In class on Tuesday, we discussed the role that the Amherst Police Department had in the riots that surrounded the famed celebration of “Blarney,” an Amherst tradition that occurs in the weekend leading up to St. Patrick’s Day. It was also discussed how militarizing police departments may be a new concept to many Americans, but to UMass students past and present, this is something that we have always been used to. And if someone were to see pictures from Blarney or the Red Sox riot from October 2013 without knowing the context of the picture, one might think that these were soldiers preparing to raid a terrorist group in some foreign country, and not breaking up large crowds of drunk college students.
Whether or not you agree with the increased militarization of police departments or not, or whether it is necessary, we saw another recent case of police militarization taking place where the police went into full military gear. Although the reasoning for this is much more understandable, I always wonder how journalists should cover stories that involve the police so that they are able to tell a story without jumping to conclusion or making assumptions.
This question stems from the recent murder of a Pennsylvania State Trooper. Hundreds of police officials have been searching for 10 days now for the man accused of ambushing two Pennsylvania State Police officers, killing one and serious injuring another. Although we could sit and debate all day whether or not the amount of officials searching for one man is necessary or not, I think it would be wiser to debate how to cover a story like this instead.
In the NBC Boston Affiliate WHDH article from last Wednesday, we see the description of Eric Frein, the man wanted for the murder described as “self-taught survivalist” who modeled his behavior off of soldiers from the “Cold War-era eastern Europe.” As the article states, his criminal record includes “burglary and grand larceny after police accused him of stealing items from vendors at a World War II re-enactment in Odessa, New York.”

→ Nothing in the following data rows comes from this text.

Lemma activeLoans_nonneg (k : Z) (l : list Borrow.t) : 0 <= activeLoans k l.
Proof. unfold activeLoans. lia. Qed.

Lemma activeLoans_member (k : Z) (r : Borrow.t) (l : list Borrow.t) :
  In r l -> isActive r = true -> Js.numEq k (Borrow.bookId r) = true ->
  1 <= activeLoans k l.
Proof.
  induction l as [|x l IH]; intros Hin Ha Hk; [contradiction|].
  rewrite activeLoans_cons. destruct Hin as [-> | Hin].
  - rewrite Ha, Hk. cbn [andb]. pose proof (activeLoans_nonneg k l). lia.
  - specialize (IH Hin Ha Hk).
    destruct (isActive x && Js.numEq k (Borrow.bookId x)); lia.
Qed.

Lemma markReturned_absent (i today : Z) (l : list Borrow.t) :
  (forall x, In x l -> Borrow.id x <> i) ->
  map (fun b => if Borrow.id b =? i then Borrow.markReturned b today else b) l = l.
Proof.
  intros H. induction l as [|x l IH]; simpl; [reflexivity|].
  rewrite IH by (intros y Hy; apply H; now right).
  destruct (Z.eqb_spec (Borrow.id x) i) as [E|E]; [|reflexivity].
  elim (H x); [now left | exact E].
Qed.

Lemma find_by_id (i : Z) (r : Borrow.t) (l : list Borrow.t) :
  NoDup (map Borrow.id l) -> In r l -> Borrow.id r = i ->
  find (fun b => Borrow.id b =? i) l = Some r.
Proof.
  induction l as [|x l IH]; simpl; intros Hnd Hin Hi; [contradiction|].
  inversion Hnd as [|? ? Hnot Hnd']; subst.
  destruct (Z.eqb_spec (Borrow.id x) (Borrow.id r)) as [E|E].
  - destruct Hin as [-> | Hin]; [reflexivity|].
    elim Hnot. rewrite E. now apply in_map.
  - destruct Hin as [-> | Hin]; [now elim E | now apply IH].
Qed.

(** Marking the one active record with identifier [i] as returned takes one
    loan away from the book it references, and from no other book. *)
Lemma activeLoans_markReturned (k i today : Z) (r : Borrow.t) (l : list Borrow.t) :
  NoDup (map Borrow.id l) -> In r l -> Borrow.id r = i -> isActive r = true ->
  activeLoans k
    (map (fun b => if Borrow.id b =? i then Borrow.markReturned b today else b) l)
  = activeLoans k l - (if Js.numEq k (Borrow.bookId r) then 1 else 0).
Proof.
  induction l as [|x l IH]; simpl; intros Hnd Hin Hi Ha; [contradiction|].
  inversion Hnd as [|? ? Hnot Hnd']; subst.
  rewrite !activeLoans_cons.
  destruct (Z.eqb_spec (Borrow.id x) (Borrow.id r)) as [E|E].
  - assert (x = r) as ->.
    { destruct Hin as [-> | Hin]; [reflexivity|].
      elim Hnot. rewrite E. now apply in_map. }
    rewrite markReturned_absent.
    + rewrite Ha. simpl.
      destruct (Js.numEq k (Borrow.bookId r)); lia.
    + intros y Hy Ey. apply Hnot. rewrite <- Ey. now apply in_map.
  - destruct Hin as [-> | Hin]; [now elim E|].
    rewrite (IH Hnd' Hin eq_refl Ha). lia.
Qed.

(* ------------------------------------------------------------------------- *)
(** ** Preservation of the inventory invariants by the offered loan actions *)

Lemma offered_return_inv now i st :
  distinctBorrowIds st ->
  offered st (ReturnBook now i) = true ->
  exists r, In r (borrows st) /\ Borrow.id r = i /\ isActive r = true /\
            find (fun b => Borrow.id b =? i) (borrows st) = Some r.
Proof.
  intros Hnd H. simpl in H. apply existsb_exists in H.
  destruct H as [r [Hin H]]. apply andb_true_iff in H. destruct H as [Hi Ha].
  apply Z.eqb_eq in Hi. exists r. repeat split; auto.
  now apply find_by_id.
Qed.

Lemma offered_borrow_inv today stamp user book days st :
  offered st (NewBorrow today stamp user book days) = true ->
  exists b, In b (books st) /\ 0 < Book.count b /\
            Js.parseInt book = Some (Book.id b).
Proof.
  intros H. simpl in H. rewrite !andb_true_iff in H.
  destruct H as [[[H _] _] _]. apply existsb_exists in H.
  destruct H as [b [Hin E]]. apply String.eqb_eq in E.
  unfold bookOptions in Hin. apply filter_In in Hin. destruct Hin as [Hin Hc].
  exists b. repeat split; auto.
  - now apply Z.ltb_lt.
  - rewrite <- E. apply parseInt_numberToString.
Qed.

My biggest question that I have is on how to remain unbiased in covering a story like this, where the man is accused of killing a State Trooper, although he has not been charged in the court of law yet. Although all the evidence points to this man as being the cop killer, should we as journalists refrain from making that assumption, or portraying the suspect a certain way, even as hundreds of police officials search for the man and say he is in fact the one responsible for the death of a State Trooper?
In the article, his description includes him having “shaved his head in a wide Mohawk, evidently as “part of the mental preparation to commit this cowardly act.’”
In a Huffington Post article of the same nature, the suspect is described as someone who “has participated in military reenactments and has studied the Russian and Serbian languages.” The same article says those reenactments he participated in were “Vietnam Era war-reenactments.”
I guess what I am asking is whether these certain descriptions that the media is using to describe the suspect are actually necessary, or if they are instead reinforcing stereotypes that many groups of people have tried to rid for so long now. Is it actually necessary to include the fact that he knows the Russian or Serbian languages in his description? Does that make him a terrorist and a cop killer?
Do I believe that this guy is absolutely guilty to murdering a cop? Yes. But if I were covering this story as a journalist, I probably wouldn’t include these certain details. And yes, his criminal record states that he has indeed committed crimes like burglary and grand larceny, but are those necessary in describing a man wanted for murder? If his record stated that he has killed others, than yes, I would include that, but if it’s only a crime such as burglary, which is a completely different scale in comparison to murder, I think the journalist should leave it out. I feel like including the fact that he stole is like saying that he got a speeding ticket back in 1997. Yes, he broke the law but it doesn’t exactly show he is a murderer.
And what exactly is a Vietnam War Era reenactment? Without describing what that is, which the Huffington Post doesn’t do, it leaves readers to automatically associate with the deadly war that Vietnam was?
Why isn’t there more focus on what situations made Eric Frein into the kind of person he is today or what made him to have such a grudge against law enforcement officials? I would think articles like those, instead of trying to make connections to his past to explain his current state, would be more efficient in trying to tell this story.
I think these are all things to keep in mind as we cover stories involving police. The police are going to say things and give descriptions based off the fact that a fellow brother in the Police Department was just killed. They too have one angle to the story. But as a journalist, one must remember to remain unbiased, and separate an opinion that a person might have from the actual truth.
This remains the truth, whether covering a story like Blarney, or a story like the murder of Police Officer.
With that being said, did the articles about the wanted cop killer do a good job at keeping bias out of the stories, or did they indeed include details that could have been left out. If so, what would you include or not include when telling this story, or how could we go about another way of telling this story?